Immunohistochemistry, immunofluorescence, H&E, Azan Mallory, and in situ TUNEL. Stainings were performed on 6-μm-thick paraffin-embedded sections of human thyroid tissues and of tumor xenografts, on thyroid cell monolayers and on cytospun thyroid cancer cells. Sections or monolayers were incubated with 1% human serum from AB donors for 20 min to block unspecific staining, followed by incubation with specific antibodies against phospho-Akt (4051, Ser 473, 587F11 mouse IgG2b; CST), phospho-GSK3β (9336, Ser9, rabbit polyclonal; CST), nuclear factor-κB (NF-κB; 3032, rabbit polyclonal; CST), phospho-STAT6 (9361, Tyr641, rabbit polyclonal; CST), phospho-STAT3 (9131, Tyr705, rabbit polyclonal; CST), or isotype-matched controls for 1 h at room temperature. Then, sections or monolayers were washed in TBS, incubated with biotinylated anti-mouse or anti-rabbit immunoglobulins for 30 min, and treated with streptavidin-peroxidase (LSAB 2 kit; Dako Corporation). Stainings were revealed using 3-amino-9-ethylcarbazole (red color) substrate and counterstained with aqueous hematoxylin (blue color). For immunofluorescence, cytospun thyroid cancer cells were fixed with 2% paraformaldehyde for 20 min at 37°C, washed in PBS, and exposed for 1 h at 37°C to antibodies against IL-4 (BMS129, Clone B-S4, mouse IgG1; Bender System, Inc.), IL-10 (BMS131/2, Clone B-T10, mouse IgG1; Bender System), IL-4Rα (sc-684, c-20, rabbit IgG; Santa Cruz Biotecnology), IL-10R (sc-984, c-20, rabbit IgG; Santa Cruz Biotecnology), phospho-STAT6 (9361, Tyr641, rabbit polyclonal; CST), phospho-STAT3 (9131, Tyr705, rabbit polyclonal; CST), NF-κB p65 (RelA; AB1604, rabbit IgG; Chemicon International), GSK3β (9315, rabbit polyclonal; CST), or phospho-GSK3β (9336, Ser9, rabbit polyclonal, CST). Then, cells were treated with FITC- or Rhodamine Red–conjugated anti-mouse or anti-rabbit antibodies (Molecular Probes, Inc.) plus RNasi (200 ng/mL) and counterstained using Toto-3 iodide (642/660; Molecular Probes). Confocal analysis was used to acquire fluorescence stainings.

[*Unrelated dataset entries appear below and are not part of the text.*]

(* ===== verification/Asio.v ===== *)
(** * The interface to Boost.Asio

    Boost.Asio is not part of the repository.  This file states what the
    programs rely on as an interface: error codes, exceptions, cancellation
    types, and the asynchronous operations as class methods over an arbitrary
    world [W].  A coroutine ([awaitable]) is a function of that world which
    records, in a trace, every operation it performed together with its
    completion; whatever other coroutines, the peers or the operating system do
    while it is suspended is in the transition of [W]. *)
From S2P Require Import Prelude.

(** ** Error codes and exceptions *)

(** [boost::system::error_code]: the values the source tells apart.
    [error::operation_aborted] and [errc::operation_canceled] compare equal and
    are the one constructor [Operation_canceled]. *)
Inductive error_code :=
| Success
| Eof                      (* asio::error::eof *)
| Operation_canceled
| Need_buffer              (* beast::http::error::need_buffer *)
| Other_error (value : Z).

#[export] Instance error_code_eq_dec : EqDecision error_code.
Proof. solve_decision. Defined.

(** [if (ec)] *)
Definition failed (ec : error_code) : bool := bool_decide (ec ≠ Success).

Lemma failed_false ec : failed ec = false ↔ ec = Success.
Proof. unfold failed. rewrite bool_decide_eq_false. destruct (decide (ec = Success)); naive_solver. Qed.
Lemma failed_true ec : failed ec = true ↔ ec ≠ Success.
Proof. unfold failed. by rewrite bool_decide_eq_true. Qed.

(** What a C++ [std::exception_ptr] may hold here. *)
#[warnings="-register-all"]
Inductive exn :=
| system_error (ec : error_code)
| multiple_exceptions (first : option exn)
| std_exception (what : string)
| foreign_exception.

Abbreviation exception_ptr := (option exn).

(** ** Cancellation types *)

Abbreviation cancellation_type := Z.

Class CancellationTypes := {
  none : cancellation_type;
  terminal : cancellation_type;
  partial : cancellation_type;
  total : cancellation_type;
  all : cancellation_type
}.

(** The documented contract of the enumeration: [none] is the empty bit mask,
    [all] the full one (of an [unsigned int]), the others are disjoint, non-empty masks. *)
Class CancellationTypesOk `{CancellationTypes} : Prop := {
  none_empty : none = 0%Z;
  all_full : all = (2 ^ 32 - 1)%Z;
  terminal_range : (0 < terminal < 2 ^ 32)%Z;
  partial_range : (0 < partial < 2 ^ 32)%Z;
  total_range : (0 < total < 2 ^ 32)%Z;
  terminal_partial : Z.land terminal partial = 0%Z;
  terminal_total : Z.land terminal total = 0%Z;
  partial_total : Z.land partial total = 0%Z
}.

#[export] Instance boost_cancellation_types : CancellationTypes :=
  {| none := 0; terminal := 1; partial := 2; total := 4; all := 2 ^ 32 - 1 |}.
#[export] Instance boost_cancellation_types_ok : CancellationTypesOk.
Proof. split; vm_compute; intuition congruence. Qed.

(** The filters passed to [this_coro::reset_cancellation_state]. *)
Inductive cancellation_filter :=
| enable_terminal_cancellation
| enable_partial_cancellation
| enable_total_cancellation
| custom_filter (f : cancellation_type → cancellation_type).

(** ** Handles, durations, events *)

(** An IO object (socket, pipe, file, acceptor). *)
Abbreviation handle := nat.
(** Nanoseconds. *)
Abbreviation duration := Z.
(** A [double] of seconds (an option of the command line), as the programs use it: its comparisons with [0.0], and its
    [duration_cast]. *)
Record seconds := Seconds { seconds_negative : bool; seconds_positive : bool; seconds_cast : duration }.

(** [ip::address] and [ip::tcp::endpoint]: an address as an integer, and a port. *)
Inductive ip_address := V4 (bits : Z) | V6 (bits : Z).
Abbreviation endpoint := (ip_address * Z)%type.
#[export] Instance ip_address_eq_dec : EqDecision ip_address.
Proof. solve_decision. Defined.

Inductive shutdown_type := shutdown_send | shutdown_both.

Inductive event :=
| EvRead (h : handle) (cap : Z) (ec : error_code) (data : list byte)
| EvReadAll (h : handle) (ec : error_code) (data : list byte)
| EvWriteSome (h : handle) (data : list byte) (ec : error_code) (n : Z)
| EvWrite (h : handle) (data : list byte) (ec : error_code) (n : Z)
| EvAccept (h : handle) (ec : error_code) (peer : handle)
| EvSpawn (executor : nat) (peer : handle)
| EvRebind (executor : nat) (h : handle)  (* release, and assign on another executor *)
| EvDeadline (d : duration)
| EvWait (d : duration) (ec : error_code)
| EvOpen (h : handle)
| EvClose (h : handle)
| EvShutdown (h : handle) (how : shutdown_type) (ec : error_code)
| EvReset (f : cancellation_filter)
| EvThrowIfCancelled (b : bool)
| EvArrived (h : handle) (data : list byte)
| EvReadUntil (h : handle) (ec : error_code) (data : list byte) (n : Z)
| EvLine (line : list byte)             (* a line was handed to a callback *)
| EvChild (timeout : option duration)   (* co_spawn of an awaited child coroutine *)
| EvJoin
| EvPost
| EvResolve (host service : string) (ec : error_code) (eps : list endpoint)
| EvConnect (h : handle) (ep : endpoint) (ec : error_code)
| EvConnectRange (h : handle) (eps : list endpoint) (ec : error_code)
| EvReadHeader (h : handle) (ec : error_code)
| EvWriteHeader (h : handle) (ec : error_code)
| EvReadBody (h : handle) (cap : Z) (ec : error_code) (data : list byte) (is_done : bool)
| EvWriteBody (h : handle) (data : list byte) (more : bool) (ec : error_code)
| EvOption (h : handle)
| EvRequest (h : handle) (ec : error_code) (target body : string)
| EvResponse (h : handle) (status : Z) (body : string) (ec : error_code)
| EvSignal (signal : Z) (ec : error_code)
| EvProcess (path : string) (args : list string) (ec : error_code)
| EvProcessExit (ec : error_code) (exit_code : Z)
| EvInterrupt
| EvBind (port : Z) (ec : error_code)
| EvServe (port : Z) (workers : list handle)  (* a server accepts with these workers *)
| EvEmit (ct : cancellation_type).

(** ** Coroutines *)

Record st (W : Type) := St { env : W; trace : list event }.
Arguments St {W} _ _.
Arguments env {W} _.
Arguments trace {W} _.

Inductive result (A : Type) :=
| Val (a : A)
| Throw (e : exn)
| NoFuel.
Arguments Val {A} _.
Arguments Throw {A} _.
Arguments NoFuel {A}.

Definition awaitable (W A : Type) : Type := st W → result A * st W.

Section Monad.
Context {W : Type}.

#[global] Instance awaitable_ret : MRet (awaitable W) := λ A a s, (Val a, s).
#[global] Instance awaitable_bind : MBind (awaitable W) := λ A B k m s,
  match m s with
  | (Val a, s') => k a s'
  | (Throw e, s') => (Throw e, s')
  | (NoFuel, s') => (NoFuel, s')
  end.

Definition throw {A} (e : exn) : awaitable W A := λ s, (Throw e, s).
Definition try_catch {A} (m : awaitable W A) (h : exn → awaitable W A) : awaitable W A :=
  λ s, match m s with
       | (Throw e, s') => h e s'
       | r => r
       end.
(** Runs [m], giving the exception it throws as a value: [co_spawn(ex, m, as_tuple)]. *)
Definition as_tuple {A} (m : awaitable W A) : awaitable W (exception_ptr * option A) :=
  λ s, match m s with
       | (Val a, s') => (Val (None, Some a), s')
       | (Throw e, s') => (Val (Some e, None), s')
       | (NoFuel, s') => (NoFuel, s')
       end.
Definition gets {A} (f : W → A) : awaitable W A := λ s, (Val (f (env s)), s).
Definition modify (f : W → W) : awaitable W unit :=
  λ s, (Val tt, St (f (env s)) (trace s)).
Definition emit (e : event) : awaitable W unit :=
  λ s, (Val tt, St (env s) (trace s ++ [e])).

(** [while]/[for (;;)] loops, with fuel: [inl] is the next iteration's state,
    [inr] leaves the loop. *)
Fixpoint loop {S A} (fuel : nat) (body : S → awaitable W (S + A)) (x : S) : awaitable W A :=
  match fuel with
  | O => λ s, (NoFuel, s)
  | Datatypes.S fuel =>
      r ← body x;
      match r with
      | inl x' => loop fuel body x'
      | inr a => mret a
      end
  end.
End Monad.

(** ** The operations of the library, as the programs see them *)

(** Cancellation state of the running coroutine: [this_coro::cancellation_state]
    and [.cancelled()], [this_coro::reset_cancellation_state],
    [this_coro::throw_if_cancelled].  [await_throws] is the library's test at
    every [co_await]: it throws when the coroutine was cancelled, unless
    disabled. *)
Class Cancellation (W : Type) := {
  cancelled : W → cancellation_type;
  await_throws : W → bool;
  on_reset : cancellation_filter → W → W;
  on_throw_if_cancelled : bool → W → W
}.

For H&E staining, dewaxed sections were stained in hematoxylin for 5 min, washed in water, and then exposed for 1 min to eosin. For Azan Mallory (A.M.), sections were stained with azocarmine G (nuclei, red color) for 1 h and with 5% of phosphovolframic acid for an additional hour. Then, sections were stained with aniline blue/orange G and mounted in synthetic resin. Apoptosis was determined by In Situ Cell Death Detection, AP kit (Boehringer Mannheim). DNA strand breaks were detected by 5-bromo-4-chloro-3-indolyl-phosphate (BCIP; Dako; dark blue color) substrate.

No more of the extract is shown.